Maître Pol le trouva dans son sanctuaire, vêtu d’une longue robe de velours noir, lamée d’argent, et entouré d’un muet cénacle d’oiseaux empaillés. Comme c’était le matin, la foule noble n’assiégeait point encore sa porte ; il donnait des consultations bourgeoises.

Le sanctuaire de Mathieu Barnabi était une salle assez vaste, éclairée par une seule fenêtre ogive qui avait des vitraux de cathédrale. Une mise en scène savante l’avait encombrée d’objets disparates et bizarres : énormes manuscrits hébreux ou arabes, ouverts sur des pupitres ; vases aux formes monstrueuses, pleins de divers liquides dont l’odeur montait au cerveau ; bocaux de verre où l’alcool conservait des salamandres, des dragons et des serpents ; cornues, matras, alambics, squelettes d’animaux et d’hommes ; bref, tout le mobilier industriel du charlatan qui veut frapper les imaginations grossières.

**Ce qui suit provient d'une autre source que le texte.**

Lemma run_amqp_setup {D} `{Broker D} url (w : world (proc D)) :
  exists t d, run (amqp_setup url) w = (Ok tt, World t (Proc (trace (data w) ++ [AmqpUp url; TopologyUp]) d)).
Proof.
  unfold amqp_setup, NewConnection. rewrite run_bind, run_bind, run_zoom.
  unfold dial, amqp_Dial. rewrite run_bind, run_net_call by done. cbn -[Channel DeclareTopology zoom].
  set (w1 := World _ _). rewrite run_bind, run_zoom.
  assert (exists w2, run Channel (World (tick w1) (part (data w1))) = (Ok tt, w2)) as [w2 Ew2].
  { unfold Channel, current. rewrite run_bind. cbn. unfold upd_net. rewrite !net_set_net. simpl.
    rewrite Hsteady. simpl. rewrite Hrel. eauto. }
  rewrite Ew2. cbn -[DeclareTopology zoom]. rewrite run_bind, run_zoom.
  match goal with |- context [run DeclareTopology ?x] => destruct (run_DeclareTopology x) as [w3 Ew3] end.
  rewrite Ew3. cbn. rewrite Hrel. rewrite <- app_assoc. simpl. eauto.
Qed.
End Reliable.

(** The outcome of a program. *)
Definition runs {D A} (p : M D A) (w : world D) (Q : A -> world D -> Prop) : Prop :=
  exists a w', run p w = (a, w') /\ Q a w'.

Section Runs.
Context `{Platform}.
Hypothesis Hrel : reliable.
Hypothesis Hsteady : steady.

Parmi ces bric-à-bracs inanimés, il y avait un meuble vivant. Non loin du fauteuil où Mathieu Barnabi s’asseyait, le nez chargé de rondes lunettes, et déchiffrant un bouquin oriental, un grand loup noir, vautré dans la poussière, secouait de temps en temps la chaîne qui le retenait captif.

Quand maître Pol franchit le seuil de ce tabernacle, Mathieu Barnabi, au lieu de tourner les yeux vers lui, regarda attentivement un globe de verre qui contenait une liqueur teinte d’un vif azur et d’une extraordinaire limpidité.

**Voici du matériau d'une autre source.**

Lemma Apply_bus ttl setKeys val delKeys : keeps_bus (Apply ttl setKeys val delKeys).
Proof.
  assert (keeps_bus (let! sets := pipeline (map (fun k => SetNX k val ttl) setKeys) in
      let! dels := pipeline (map Del delKeys) in
      Ret (match first_error sets, first_error dels with
           | Err e, _ => Err e
           | _, Err e => Err e
           | Ok out, Ok _ => Ok out
           end))) as Hp.
  { apply keeps_then; [apply pipeline_bus; intros c (k & -> & _)%list_elem_of_fmap; apply rcall_bus|].
    intros sets. apply keeps_then; [apply pipeline_bus; intros c (k & -> & _)%list_elem_of_fmap; apply rcall_bus|done]. }
  unfold Apply. destruct setKeys, delKeys; done.
Qed.

Lemma Classify_bus ttl alerts : keeps_bus (Classify ttl alerts).
Proof.
  unfold Classify. destruct alerts; [done|]. cbv zeta. apply keeps_then; [apply Apply_bus|]. by intros [].
Qed.

Lemma SaveRawAlerts_bus items : keeps_bus (SaveRawAlerts items).
Proof.
  unfold SaveRawAlerts. destruct items; [done|]. apply keeps_sql; [exact Hff|done|].
  intros now uuid d Hd. done.
Qed.

(** A payload that was encoded before it is wrapped is the payload of the alert. *)
Lemma PublishAlertPayload_bus a payload :
  Alert.encode a = Some payload -> keeps_bus (PublishAlertPayload (Alert.TenantID a) payload).
Proof.
  intros He. apply (wrap_publish_keeps ingestion_typed). intros b (id & now & raw & Hr & Hb).
  constructor 1 with a. injection Hr as ->. by exists id, now, raw.
Qed.

Lemma publish_alerts_bus items :
  Forall (fun it => Alert.encode it.1.1 = Some it.1.2) items -> keeps_bus (publish_alerts items).
Proof.
  induction 1 as [|[[a payload] dup] items He _ IH]; [done|]. cbn [publish_alerts]. destruct dup; [done|].
  apply keeps_then; [by apply PublishAlertPayload_bus|]. intros [u|e]; [done|].
  apply keeps_then; [apply rcall_bus|done].
Qed.

Lemma zip_encoded alerts payloads (dup : list bool) :
  mapM Alert.encode alerts = Some payloads ->
  Forall (fun it => Alert.encode it.1.1 = Some it.1.2) (zip (zip alerts payloads) dup).
Proof.
  intros Hm%mapM_Some. apply Forall_forall. intros [[a p] d] Hin.
  apply elem_of_zip_l in Hin. revert Hin. induction Hm as [|a' p' alerts payloads Ha _ IH]; simpl; [set_solver|].
  intros [[= -> ->]|Hin]%elem_of_cons; auto.
Qed.

Lemma processAlerts_bus ttl alerts : keeps_bus (processAlerts ttl alerts).
Proof.
  unfold processAlerts. destruct alerts as [|a alerts]; [done|]. destruct (mapM _ _) as [payloads|] eqn:Em; [|done].
  apply keeps_then; [apply Classify_bus|]. intros r. cbv zeta.
  apply keeps_then; [apply SaveRawAlerts_bus|]. intros _. by apply publish_alerts_bus, zip_encoded.
Qed.

Lemma webhook_bus ttl wh token body : keeps_bus (Ingestion.serve ttl wh token body).
Proof.
  unfold Ingestion.serve, Tenant, GetTenantID. destruct (String.eqb token ""); [done|].
  apply keeps_then; [apply keeps_then; [apply rcall_bus|done]|]. intros [tenant|e]; [|done].
  destruct (String.eqb tenant ""); [done|].
  assert (forall normalize invalid, keeps_bus (handle_webhook ttl normalize invalid tenant body)) as Hh.
  { intros normalize invalid. unfold handle_webhook. destruct (readBody body) as [j|]; [|done].
    apply keeps_then; [by apply keeps_read|]. intros now. destruct (normalize _ _ _) as [alerts|]; [|done].
    apply keeps_then; [apply processAlerts_bus|done]. }
  destruct wh; apply Hh.
Qed.

End Ingestion_bus.

(** ** Notification *)

(** The consumer of escalations never asks for another delivery. *)
Lemma notification_settles `{Platform} `{TimeText} `{HttpEnv} `{Notification.Network} cfg body :
  always (process (Startup.notification_handler cfg) body) (fun o => o <> Nack true).
Proof.
  unfold process. destruct (Decode _ _ _) as [env|e]; [|done].
  apply (always_bind _ _ (fun r => match r with
    | Returned (Err e) => errors_Is e ErrDrop = true | _ => True end)).
  - unfold Startup.notification_handler.
    apply (always_bind _ _ (fun r => match r with Err e => errors_Is e ErrDrop = true | Ok _ => True end)); [|done].
    unfold Notification.handle. repeat case_match; try done;
      (apply always_any; intros []; [done|]); done.
  - intros [|[u|e]] Hr; [done..|]. by rewrite Hr.
Qed.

Le loup noir se mit sur ses quatre pattes.

Et au moyen d’un procédé fort adroit, les oiseaux empaillés, suspendus à la voûte, virèrent sur leurs fils, entre-choquant avec bruit les plumes desséchées de leurs ailes.

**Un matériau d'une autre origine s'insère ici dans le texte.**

(** * Archive access layer of muos_frontend: handler registry, listing
    projector and the SSMC (content-addressed, chunk-deduplicated) handler.

    Shallow embedding of [src/common/archive.c] and
    [src/common/archive_ssmc.c].  C strings are [string]s (the characters
    before the terminator), byte buffers are [list byte], fixed-width
    integers are [Z] with their conversions written out, nullable pointers
    are [option]s, and the file system together with the outcome of every
    fallible C library call is threaded explicitly as a [World]. *)

From Stdlib Require Import ZArith Strings.Byte Strings.Ascii Strings.String.
From stdpp Require Import base gmap strings list fin_maps.

Local Open Scope Z_scope.

(** ** The C library, as far as the sources use it *)

Module CLib.

(** Code of a character, as [unsigned char]. *)
Definition code (c : ascii) : Z := Z.of_N (N_of_ascii c).

(** Only the sign of the result of the comparison functions is fixed by the
    C standard; the models return [-1], [0] or [1]. *)
Definition sign_of (x y : Z) : Z := if x <? y then -1 else 1.

Fixpoint strcmp (a b : string) : Z :=
  match a, b with
  | EmptyString, EmptyString => 0
  | EmptyString, String _ _ => -1
  | String _ _, EmptyString => 1
  | String x a', String y b' =>
      if Ascii.eqb x y then strcmp a' b' else sign_of (code x) (code y)
  end.

(** [tolower] in the "C" locale: only 'A'..'Z' are mapped. *)
Definition tolower (c : ascii) : ascii :=
  let n := N_of_ascii c in
  if ((65 <=? n) && (n <=? 90))%N then ascii_of_N (n + 32) else c.

Fixpoint strcasecmp (a b : string) : Z :=
  match a, b with
  | EmptyString, EmptyString => 0
  | EmptyString, String _ _ => -1
  | String _ _, EmptyString => 1
  | String x a', String y b' =>
      if Ascii.eqb (tolower x) (tolower y) then strcasecmp a' b'
      else sign_of (code (tolower x)) (code (tolower y))
  end.

(** A pointer into a C string is the offset it points at; the string seen
    through the pointer is the suffix from that offset. *)
Fixpoint str_at (s : string) (off : nat) : string :=
  match off, s with
  | O, _ => s
  | S off', String _ s' => str_at s' off'
  | S _, EmptyString => EmptyString
  end.

(** [strchr s c]: offset of the first occurrence of [c], [None] for NULL. *)
Fixpoint strchr (s : string) (c : ascii) : option nat :=
  match s with
  | EmptyString => None
  | String x s' =>
      if Ascii.eqb x c then Some O
      else match strchr s' c with
           | Some off => Some (S off)
           | None => None
           end
  end.

(** [strrchr s c]: offset of the last occurrence of [c], [None] for NULL. *)
Fixpoint strrchr (s : string) (c : ascii) : option nat :=
  match s with
  | EmptyString => None
  | String x s' =>
      match strrchr s' c with
      | Some off => Some (S off)
      | None => if Ascii.eqb x c then Some O else None
      end
  end.

Fixpoint memcmp (a b : list byte) (n : nat) : Z :=
  match n, a, b with
  | S n', x :: a', y :: b' =>
      if Byte.eqb x y then memcmp a' b' n'
      else sign_of (Z.of_N (Byte.to_N x)) (Z.of_N (Byte.to_N y))
  | _, _, _ => 0
  end.

(** Integer conversions of an LP64 platform. *)
Definition to_int (z : Z) : Z := (z + 2 ^ 31) mod 2 ^ 32 - 2 ^ 31.
Definition to_long (z : Z) : Z := (z + 2 ^ 63) mod 2 ^ 64 - 2 ^ 63.
Definition to_u64 (z : Z) : Z := z mod 2 ^ 64.
Definition INT_MAX : Z := 2 ^ 31 - 1.

End CLib.

Import CLib.

(** ** The world: files on disk and the environment's schedules *)

(** The outcome the environment has in store for a fallible library call:
    the call goes through, or it fails after transferring so many bytes
    (a number that only matters to [fwrite] and [fclose]). *)
Inductive outcome := Pass | Fault (transferred : nat).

Maître Barnabi prononça deux mots d’un langage inconnu. Le loup noir se recoucha, les oiseaux empaillés reprirent l’immobilité.

« Maître, commença le page, non sans une certaine émotion, je viens vous trouver…

— Je sais pourquoi tu viens, mon fils, l’interrompit le drogueur avec majesté. Je te connais comme je connais toutes créatures humaines ; je connais ta secrète ambition comme je connais toutes choses sous le ciel. »

Le page hésita entre la vague frayeur qui essayait de le prendre et sa native effronterie.

« Mort de moi ! s’écria-t-il, ou m’avait bien dit que vous étiez une moitié de démon ! Si vous savez ce qui m’amène, servez-moi vite, maître Mathieu, car je suis pressé. »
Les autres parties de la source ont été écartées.